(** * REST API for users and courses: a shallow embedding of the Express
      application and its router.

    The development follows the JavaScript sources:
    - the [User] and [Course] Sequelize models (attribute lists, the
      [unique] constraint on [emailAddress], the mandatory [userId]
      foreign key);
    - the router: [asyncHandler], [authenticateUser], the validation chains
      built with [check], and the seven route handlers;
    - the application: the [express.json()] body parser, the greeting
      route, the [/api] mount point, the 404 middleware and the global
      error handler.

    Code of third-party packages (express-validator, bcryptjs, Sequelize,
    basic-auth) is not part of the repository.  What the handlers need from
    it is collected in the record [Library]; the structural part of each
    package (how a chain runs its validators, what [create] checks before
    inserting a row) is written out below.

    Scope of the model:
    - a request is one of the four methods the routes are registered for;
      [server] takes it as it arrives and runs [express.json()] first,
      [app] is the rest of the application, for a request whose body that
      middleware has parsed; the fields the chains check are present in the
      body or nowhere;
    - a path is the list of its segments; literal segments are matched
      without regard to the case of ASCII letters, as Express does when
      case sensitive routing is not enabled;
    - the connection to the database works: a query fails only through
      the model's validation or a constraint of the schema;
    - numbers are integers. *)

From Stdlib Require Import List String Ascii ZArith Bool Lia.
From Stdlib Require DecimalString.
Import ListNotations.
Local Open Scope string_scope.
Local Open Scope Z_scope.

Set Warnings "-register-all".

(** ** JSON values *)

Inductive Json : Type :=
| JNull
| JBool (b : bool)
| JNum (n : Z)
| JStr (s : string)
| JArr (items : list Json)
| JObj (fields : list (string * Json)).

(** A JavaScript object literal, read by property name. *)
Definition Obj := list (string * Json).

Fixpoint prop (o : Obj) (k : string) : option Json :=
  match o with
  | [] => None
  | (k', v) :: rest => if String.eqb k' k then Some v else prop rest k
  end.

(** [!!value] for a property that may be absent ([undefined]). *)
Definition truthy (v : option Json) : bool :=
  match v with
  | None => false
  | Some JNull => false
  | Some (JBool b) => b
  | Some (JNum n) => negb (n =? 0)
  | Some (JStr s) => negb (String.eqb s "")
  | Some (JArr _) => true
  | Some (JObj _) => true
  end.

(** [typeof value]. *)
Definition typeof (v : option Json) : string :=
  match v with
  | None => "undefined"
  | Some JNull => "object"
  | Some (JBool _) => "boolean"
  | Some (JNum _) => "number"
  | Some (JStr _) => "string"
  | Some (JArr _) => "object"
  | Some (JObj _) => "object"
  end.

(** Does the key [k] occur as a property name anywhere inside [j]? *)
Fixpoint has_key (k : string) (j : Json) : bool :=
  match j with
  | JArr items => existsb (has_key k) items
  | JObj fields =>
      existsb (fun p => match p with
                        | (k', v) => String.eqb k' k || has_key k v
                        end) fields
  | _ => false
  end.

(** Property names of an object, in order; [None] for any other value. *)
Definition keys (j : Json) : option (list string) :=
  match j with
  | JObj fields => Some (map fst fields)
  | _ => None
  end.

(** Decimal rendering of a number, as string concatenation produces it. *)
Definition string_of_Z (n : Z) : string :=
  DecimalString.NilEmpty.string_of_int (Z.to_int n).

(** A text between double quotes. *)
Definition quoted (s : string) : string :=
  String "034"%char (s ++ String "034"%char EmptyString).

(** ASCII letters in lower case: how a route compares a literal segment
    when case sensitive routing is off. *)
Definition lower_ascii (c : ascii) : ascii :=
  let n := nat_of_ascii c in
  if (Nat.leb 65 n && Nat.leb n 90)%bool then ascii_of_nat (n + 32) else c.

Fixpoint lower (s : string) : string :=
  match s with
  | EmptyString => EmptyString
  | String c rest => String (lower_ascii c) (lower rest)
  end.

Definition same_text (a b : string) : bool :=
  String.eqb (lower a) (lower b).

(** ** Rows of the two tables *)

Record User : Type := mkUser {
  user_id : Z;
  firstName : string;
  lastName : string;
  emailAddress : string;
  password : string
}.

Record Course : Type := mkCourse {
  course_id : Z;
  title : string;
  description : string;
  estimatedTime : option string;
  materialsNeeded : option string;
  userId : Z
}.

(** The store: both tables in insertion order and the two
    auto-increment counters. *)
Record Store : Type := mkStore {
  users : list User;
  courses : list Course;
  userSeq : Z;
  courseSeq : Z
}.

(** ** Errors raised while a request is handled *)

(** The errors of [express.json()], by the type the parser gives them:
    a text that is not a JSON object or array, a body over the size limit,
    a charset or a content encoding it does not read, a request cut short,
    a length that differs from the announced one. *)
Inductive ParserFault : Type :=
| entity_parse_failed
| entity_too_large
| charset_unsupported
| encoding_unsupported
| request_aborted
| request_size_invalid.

---

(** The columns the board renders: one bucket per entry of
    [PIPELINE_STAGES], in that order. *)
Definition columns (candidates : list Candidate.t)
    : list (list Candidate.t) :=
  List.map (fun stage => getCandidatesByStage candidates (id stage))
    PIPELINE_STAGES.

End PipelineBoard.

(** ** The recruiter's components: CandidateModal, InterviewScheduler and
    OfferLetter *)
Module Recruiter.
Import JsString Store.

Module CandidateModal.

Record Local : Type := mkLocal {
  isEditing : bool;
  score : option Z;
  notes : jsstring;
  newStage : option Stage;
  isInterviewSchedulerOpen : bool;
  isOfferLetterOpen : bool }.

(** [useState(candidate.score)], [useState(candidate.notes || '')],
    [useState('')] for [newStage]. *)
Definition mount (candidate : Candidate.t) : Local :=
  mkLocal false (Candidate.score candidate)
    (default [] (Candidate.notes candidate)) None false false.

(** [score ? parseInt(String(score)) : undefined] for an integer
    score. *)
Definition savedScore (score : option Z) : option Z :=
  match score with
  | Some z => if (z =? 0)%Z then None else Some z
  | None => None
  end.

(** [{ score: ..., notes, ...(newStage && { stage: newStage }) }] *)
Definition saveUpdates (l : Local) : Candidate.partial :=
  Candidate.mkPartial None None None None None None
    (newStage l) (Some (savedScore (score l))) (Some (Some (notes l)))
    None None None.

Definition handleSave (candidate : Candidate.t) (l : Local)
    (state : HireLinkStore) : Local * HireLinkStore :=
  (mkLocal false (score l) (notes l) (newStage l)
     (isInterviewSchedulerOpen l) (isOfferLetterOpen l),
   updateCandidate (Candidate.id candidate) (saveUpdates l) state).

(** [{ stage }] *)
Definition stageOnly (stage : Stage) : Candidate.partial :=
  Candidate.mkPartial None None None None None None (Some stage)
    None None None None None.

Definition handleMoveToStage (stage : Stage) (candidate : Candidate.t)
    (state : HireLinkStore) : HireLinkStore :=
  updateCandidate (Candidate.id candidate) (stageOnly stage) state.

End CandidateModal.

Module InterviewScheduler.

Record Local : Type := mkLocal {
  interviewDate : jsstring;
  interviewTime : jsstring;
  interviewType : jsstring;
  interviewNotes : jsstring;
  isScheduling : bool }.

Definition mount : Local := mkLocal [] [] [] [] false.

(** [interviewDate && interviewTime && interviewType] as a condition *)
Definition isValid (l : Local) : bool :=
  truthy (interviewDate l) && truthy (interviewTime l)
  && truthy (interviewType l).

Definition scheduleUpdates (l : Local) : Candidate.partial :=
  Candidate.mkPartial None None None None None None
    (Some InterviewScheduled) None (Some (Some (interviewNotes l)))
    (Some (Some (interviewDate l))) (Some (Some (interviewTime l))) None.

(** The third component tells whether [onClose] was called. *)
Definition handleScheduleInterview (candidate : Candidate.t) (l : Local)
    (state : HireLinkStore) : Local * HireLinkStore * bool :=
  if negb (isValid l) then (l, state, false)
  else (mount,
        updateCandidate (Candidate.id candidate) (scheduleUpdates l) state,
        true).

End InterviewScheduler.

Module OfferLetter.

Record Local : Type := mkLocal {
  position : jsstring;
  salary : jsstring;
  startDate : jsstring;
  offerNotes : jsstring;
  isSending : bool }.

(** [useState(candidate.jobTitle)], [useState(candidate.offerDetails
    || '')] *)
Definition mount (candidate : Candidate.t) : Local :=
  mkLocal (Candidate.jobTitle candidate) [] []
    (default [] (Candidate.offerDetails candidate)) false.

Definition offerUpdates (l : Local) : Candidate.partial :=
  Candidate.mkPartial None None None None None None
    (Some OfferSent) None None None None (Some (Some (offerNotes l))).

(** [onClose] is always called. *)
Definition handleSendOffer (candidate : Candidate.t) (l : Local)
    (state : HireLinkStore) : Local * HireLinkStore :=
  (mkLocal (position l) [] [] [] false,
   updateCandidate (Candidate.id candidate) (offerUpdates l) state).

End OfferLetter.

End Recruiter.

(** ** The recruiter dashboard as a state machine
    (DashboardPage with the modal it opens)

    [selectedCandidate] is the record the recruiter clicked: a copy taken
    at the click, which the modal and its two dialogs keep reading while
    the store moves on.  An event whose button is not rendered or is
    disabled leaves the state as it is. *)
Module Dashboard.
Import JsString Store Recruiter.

...

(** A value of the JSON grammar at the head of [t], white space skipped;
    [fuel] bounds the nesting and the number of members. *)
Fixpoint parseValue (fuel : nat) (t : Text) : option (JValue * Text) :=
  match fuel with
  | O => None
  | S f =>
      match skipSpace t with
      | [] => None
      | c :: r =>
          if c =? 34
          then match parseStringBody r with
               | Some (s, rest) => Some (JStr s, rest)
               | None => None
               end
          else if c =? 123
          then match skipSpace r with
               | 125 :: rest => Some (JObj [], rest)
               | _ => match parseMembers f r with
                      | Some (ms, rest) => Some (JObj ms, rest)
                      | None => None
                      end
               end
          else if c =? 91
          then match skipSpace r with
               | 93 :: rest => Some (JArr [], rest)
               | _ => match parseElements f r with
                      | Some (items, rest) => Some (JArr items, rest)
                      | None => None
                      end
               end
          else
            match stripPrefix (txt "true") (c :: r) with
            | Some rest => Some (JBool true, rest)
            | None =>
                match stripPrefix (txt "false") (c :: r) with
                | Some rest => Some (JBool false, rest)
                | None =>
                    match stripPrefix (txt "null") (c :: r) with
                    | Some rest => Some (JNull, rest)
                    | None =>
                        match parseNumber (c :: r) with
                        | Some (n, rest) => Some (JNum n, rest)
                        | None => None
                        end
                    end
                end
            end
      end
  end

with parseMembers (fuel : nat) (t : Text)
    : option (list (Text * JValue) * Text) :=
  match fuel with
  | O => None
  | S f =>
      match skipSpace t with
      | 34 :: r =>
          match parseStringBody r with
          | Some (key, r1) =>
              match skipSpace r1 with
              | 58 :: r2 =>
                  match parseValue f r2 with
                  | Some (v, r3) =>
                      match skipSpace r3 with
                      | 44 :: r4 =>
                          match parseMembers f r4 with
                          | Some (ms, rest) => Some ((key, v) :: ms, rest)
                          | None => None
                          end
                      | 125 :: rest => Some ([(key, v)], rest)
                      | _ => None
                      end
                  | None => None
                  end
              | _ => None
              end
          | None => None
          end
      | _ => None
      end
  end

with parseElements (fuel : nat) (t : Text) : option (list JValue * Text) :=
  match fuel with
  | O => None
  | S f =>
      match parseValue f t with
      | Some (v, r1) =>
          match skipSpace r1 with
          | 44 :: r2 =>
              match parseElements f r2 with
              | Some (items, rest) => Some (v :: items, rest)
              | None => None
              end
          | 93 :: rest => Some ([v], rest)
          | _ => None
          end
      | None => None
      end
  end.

◆ What this task involves
Set down, exactly as they stand above, the lines starting with the line with "(** A JavaScript" and going on through the line with "(JBool b) => b", and no others.

◆ Response below
(** A JavaScript object literal, read by property name. *)
Definition Obj := list (string * Json).

Fixpoint prop (o : Obj) (k : string) : option Json :=
  match o with
  | [] => None
  | (k', v) :: rest => if String.eqb k' k then Some v else prop rest k
  end.

(** [!!value] for a property that may be absent ([undefined]). *)
Definition truthy (v : option Json) : bool :=
  match v with
  | None => false
  | Some JNull => false
  | Some (JBool b) => b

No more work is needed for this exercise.